Tang Lixia, Wang Xiong, Ru Beibei, Sun Hengfei, Huang Jian, Gao Hui
School of Life Science and Technology.
School of Computer Science and Technology, University of Electronic Science and Technology of China, Chengdu, China.
Biotechniques. 2014 Jun 1;56(6):301-2, 304, 306-8, passim. doi: 10.2144/000114177. eCollection 2014 Jun.
Recent computational and bioinformatics advances have enabled the efficient creation of novel biocatalysts by reducing amino acid variability at hot spot regions. To further expand the utility of this strategy, we present here a tool called Multi-site Degenerate Codon Analyzer (MDC-Analyzer) for the automated design of intelligent mutagenesis libraries that can completely cover user-defined randomized sequences, especially when multiple contiguous and/or adjacent sites are targeted. By initially defining an objective function, the possible optimal degenerate PCR primer profiles could be automatically explored using the heuristic approach of Greedy Best-First-Search. Compared to the previously developed DC-Analyzer, MDC-Analyzer allows for the existence of a small amount of undesired sequences as a tradeoff between the number of degenerate primers and the encoded library size while still providing all the benefits of DC-Analyzer with the ability to randomize multiple contiguous sites. MDC-Analyzer was validated using a series of randomly generated mutation schemes and experimental case studies on the evolution of halohydrin dehalogenase, which proved that the MDC methodology is more efficient than other methods and is particularly well-suited to exploring the sequence space of proteins using data-driven protein engineering strategies.

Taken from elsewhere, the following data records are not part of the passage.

(* ===== verification/AuthUser.v ===== *)
(** * auth.Repository, auth.ScopeResolver and the middleware

    [internal/auth/user.go] and [middleware.go]: the user rows, the scope of a
    user, and the checks in front of a protected route. [DeletedAt] is a plain
    [*time.Time] field, which GORM does not filter on. *)

From S2P Require Import Prelude Golang Errors Models Store Schema Logic Crypto Token.

(** ** auth.Repository *)

Definition FindByID (id : UUID) : M User := First_id id.

Definition FindByPhone (phone : string) : M User :=
  First_where by_key (λ u, bool_decide (us_Phone u = phone)).

Definition Create_user (u : User) : M User := Create u.

Definition CountActive : M Z := Count (R := User) (λ _, true).

Definition with_password (hash : option string) (name : string) (now : Time) (u : User) : User :=
  MkUser (us_ID u) (us_Phone u) hash (us_Role u) name (us_FCMToken u) (us_IsActive u)
    (us_CreatedAt u) now (us_DeletedAt u).

(** [Updates] of a map: the two columns, and [updated_at]. *)
Definition UpdatePassword (u : User) : M unit :=
  Update_where (λ r, bool_decide (us_ID r = us_ID u)) (with_password (us_PasswordHash u) (us_Name u));;
  mret tt.

(** ** auth.ScopeResolver *)

Definition ManagerBuildingIDs (userID : UUID) : M (list UUID) :=
  query (λ d, (λ kv : (UUID * UUID) * UserBuilding, kv.1.2) <$>
    filter (λ kv, kv.1.1 = userID) (map_to_list (db_user_buildings d))).

(** A live person with the phone. *)
Definition person_with_phone (phone : string) (d : DB) (id : UUID) : bool :=
  match row_at (R := Person) d id with
  | Some p => opt_eqb (p_Phone p) (Some phone) && is_null (p_DeletedAt p)
  | None => false
  end.

(** The open occupancies of the persons with a phone. *)
Definition occupied_by (phone : string) (d : DB) : list Occupancy :=
  List.filter (λ o, person_with_phone phone d (o_PersonID o) && is_null (o_EndDate o)) (rows d).

Definition Scope_ResidentUnitIDs (phone : string) : M (list UUID) :=
  query (λ d, remove_dups (o_UnitID <$> occupied_by phone d)).

Definition CanManagerAccessBuilding (userID buildingID : UUID) : M bool :=
  query (λ d, bool_decide (is_Some (db_user_buildings d !! (userID, buildingID)))).

Definition CanResidentAccessUnit (phone : string) (unitID : UUID) : M bool :=
  query (λ d, bool_decide (0 < Z.of_nat (length
    (List.filter (λ o, bool_decide (o_UnitID o = unitID)) (occupied_by phone d))))).

(** ** The middleware *)

Definition msgAuthRequired : string := "احراز هویت لازم است.".

(** [Authenticate]: the user it leaves in the context. *)
Definition Authenticate {codec : UuidCodec} {jwt : JwtLibrary} (tokens : TokenService)
    (header : string) : M User :=
  if negb (HasPrefix header "Bearer ") then fail (EApp (Unauthorized msgAuthRequired)) else
  let raw := TrimSpace (TrimPrefix header "Bearer ") in
  userID ← map_err (λ _, EApp (Unauthorized "توکن نامعتبر یا منقضی شده است."))
             (ParseAccessToken tokens raw);
  user ← map_err (λ _, EApp (Unauthorized "حساب کاربری نامعتبر است.")) (FindByID userID);
  if negb (us_IsActive user) then fail (EApp (Unauthorized "حساب کاربری نامعتبر است."))
  else mret user.

(** [RequireRole] on the user of the context. *)
Definition RequireRole (roles : list string) (user : option User) : M User :=
  match user with
  | None => fail (EApp (Unauthorized msgAuthRequired))
  | Some u =>
      if negb (bool_decide (us_Role u ∈ roles)) then fail (EApp (Forbidden "دسترسی غیرمجاز است."))
      else mret u
  end.
(* ===== verification/Gateway.v ===== *)
(** * payment/gateway

    [internal/payment/gateway/gateway.go]: the contract of an online payment
    provider and its two adapters. The provider's HTTP endpoint is a parameter:
    its answers are indexed by the time of the call. *)

From Stdlib Require Import SpecFloat.
From S2P Require Import Prelude Golang Net Errors Models Store Logic.

(** ** The contract *)

Record StartRequest := MkStartRequest {
  sr_AmountToman : Z;
  sr_CallbackURL : string;
  sr_Description : string;
}.

Record StartResult := MkStartResult { sr_PayURL : string; sr_Authority : string }.

Record VerifyResult := MkVerifyResult { vr_OK : bool; vr_RefID : string }.

Definition ErrVerifyFailed : GoError :=
  ESentinel "gateway.ErrVerifyFailed" "gateway: verification failed".
Definition ErrAmountMismatch : GoError :=
  ESentinel "gateway.ErrAmountMismatch" "gateway: amount mismatch".

Class PaymentGateway := {
  gw_Name : string;
  gw_Start : StartRequest → M StartResult;
  gw_Verify : string → Z → M VerifyResult;
}.

(** A provider does not touch the tables. *)
Class GatewayOk `{!PaymentGateway} : Prop := {
  start_reads : ∀ req, ReadOnly (gw_Start req);
  verify_reads : ∀ authority amount, ReadOnly (gw_Verify authority amount);
}.

(** ** Zarinpal *)

(** What [encoding/json] decodes into [any]. *)
Inductive Json :=
  | JNull
  | JBool (b : bool)
  | JNumber (f : spec_float)
  | JString (s : string)
  | JArray (l : list Json)
  | JObject (l : list (string * Json)).

Record zarinpalEnvelope := MkZarinpalEnvelope {
  ze_Data : option (list (string * Json));
  ze_Errors : list (string * Json);
}.

(** A field of a request: text or an [int64]. *)
Inductive PayloadValue := PText (s : string) | PInt (z : Z).

(** The provider's endpoint: the HTTP round trip of [Zarinpal.post], answered
    anew at every call, and the [%v] text of decoded JSON. *)
Class ZarinpalAPI := {
  zp_post : nat → string → list (string * PayloadValue) → Res zarinpalEnvelope;
  zp_text : Json → string;
}.

Record Zarinpal := MkZarinpal { MerchantID : string; Sandbox : bool }.

Definition zarinpal_host (z : Zarinpal) : string :=
  if Sandbox z then "sandbox.zarinpal.com" else "payment.zarinpal.com".

Definition zarinpalRial (toman : Z) : Z := mul64 toman 10.

(** [m[k]] of a decoded object; of a nil one, nothing. *)
Definition json_lookup (k : string) (o : option (list (string * Json))) : option Json :=
  match o with
  | Some l => snd <$> List.find (λ kv, bool_decide (kv.1 = k)) (reverse l)
  | None => None
  end.

(** [x, _ := v.(string)]. *)
Definition as_string (v : option Json) : string :=
  match v with Some (JString s) => s | _ => "" end.

(** [x, _ := v.(float64)]. *)
Definition as_float64 (v : option Json) : spec_float :=
  match v with Some (JNumber f) => f | _ => S754_zero false end.

Section zarinpal.
Context `{!ZarinpalAPI} (z : Zarinpal).

Definition post (url : string) (payload : list (string * PayloadValue)) : M zarinpalEnvelope :=
  λ _ w, (zp_post (w_tick w) url payload, next_tick w).

Definition zarinpal_Start (req : StartRequest) : M StartResult :=
  env ← post ("https://" +:+ zarinpal_host z +:+ "/pg/v4/payment/request.json")
    [("merchant_id", PText (MerchantID z)); ("amount", PInt (zarinpalRial (sr_AmountToman req)));
     ("callback_url", PText (sr_CallbackURL req));
     ("description", PText (sr_Description req))];
  match ze_Errors env, ze_Data env with
  | [], Some data =>
      let authority := as_string (json_lookup "authority" (Some data)) in
      if bool_decide (authority = "")
      then fail (EText ("zarinpal: missing authority: " +:+ zp_text (JObject data))) else
      mret (MkStartResult ("https://" +:+ zarinpal_host z +:+ "/pg/StartPay/" +:+ authority)
              authority)
  | errors, _ => fail (EText ("zarinpal: request rejected: " +:+ zp_text (JObject errors)))
  end.

Definition zarinpal_Verify (authority : string) (amountToman : Z) : M VerifyResult :=
  env ← post ("https://" +:+ zarinpal_host z +:+ "/pg/v4/payment/verify.json")
    [("merchant_id", PText (MerchantID z)); ("amount", PInt (zarinpalRial amountToman));
     ("authority", PText authority)];
  match ze_Errors env with
  | [] =>
      let code := as_float64 (json_lookup "code" (ze_Data env)) in
      let n := int64_of_float code in
      if (n =? 100) || (n =? 101)
      then mret (MkVerifyResult true (as_string (json_lookup "ref_id" (ze_Data env))))
      else fail (EWrap "" ErrVerifyFailed (": code " +:+ zp_text (JNumber code)))
  | errors => fail (EWrap "" ErrVerifyFailed (": " +:+ zp_text (JObject errors)))
  end.

Definition ZarinpalGateway : PaymentGateway :=
  {| gw_Name := "zarinpal"; gw_Start := zarinpal_Start; gw_Verify := zarinpal_Verify |}.
End zarinpal.

Lemma post_reads `{!ZarinpalAPI} url payload : ReadOnly (post url payload).
Proof. by intros d env w <-. Qed.

Lemma Zarinpal_ok `{!ZarinpalAPI} z : @GatewayOk (ZarinpalGateway z).
Proof.
  split; intros; simpl; [unfold zarinpal_Start|unfold zarinpal_Verify];
    (apply stays_bind; [apply _|apply post_reads|intros; stays_tac]).
Qed.

(** ** The mock *)

Definition set_mock (m : Mock) (w : World) : World := MkWorld (w_db w) m (w_tick w).

Definition mock_Start (req : StartRequest) : M StartResult :=
  now ← time_Now;
  let authority := "MOCK-" +:+ Format_compact now in
  let sep := if Contains (sr_CallbackURL req) "?" then "&" else "?" in
  mret (MkStartResult (sr_CallbackURL req +:+ sep +:+ "Authority=" +:+ authority) authority).

(** The switches of the mock: read and reset. *)
Definition mock_switch : M Mock := λ _ w,
  let m := w_mock w in
  (Ok m, if MismatchNext m then set_mock (MkMock (FailNext m) false) w
         else if FailNext m then set_mock (MkMock false (MismatchNext m)) w else w).

Definition mock_Verify (_ : string) (_ : Z) : M VerifyResult :=
  m ← mock_switch;
  if MismatchNext m then fail ErrAmountMismatch
  else if FailNext m then fail ErrVerifyFailed
  else
    now ← time_Now;
    mret (MkVerifyResult true ("MOCKREF-" +:+ Format_clock now)).

Definition MockGateway : PaymentGateway :=
  {| gw_Name := "mock"; gw_Start := mock_Start; gw_Verify := mock_Verify |}.

Lemma mock_switch_reads : ReadOnly mock_switch.
Proof. intros d env w <-. unfold mock_switch. by repeat case_match. Qed.

Lemma Mock_ok : @GatewayOk MockGateway.
Proof.
  split; intros; simpl; [unfold mock_Start|unfold mock_Verify].
  - unfold ReadOnly. stays_tac.
  - apply stays_bind; [apply _|apply mock_switch_reads|intros; stays_tac].
Qed.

近期,计算和生物信息学的进展使得通过减少热点区域的氨基酸变异性来高效创建新型生物催化剂成为可能。为了进一步拓展该策略的实用性,我们在此展示一种名为多位点简并密码子分析器(MDC-Analyzer)的工具,用于自动设计智能诱变文库,该文库能够完全覆盖用户定义的随机序列,尤其是在针对多个连续和/或相邻位点时。通过最初定义一个目标函数,可以使用贪婪最佳优先搜索的启发式方法自动探索可能的最优简并PCR引物谱。与先前开发的DC-Analyzer相比,MDC-Analyzer允许存在少量不期望的序列,作为简并引物数量与编码文库大小之间的权衡,同时仍具备DC-Analyzer的所有优点,即能够使多个连续位点随机化。通过一系列随机生成的突变方案以及关于卤代醇脱卤酶进化的实验案例研究对MDC-Analyzer进行了验证,结果证明MDC方法比其他方法更高效,特别适合使用数据驱动的蛋白质工程策略来探索蛋白质的序列空间。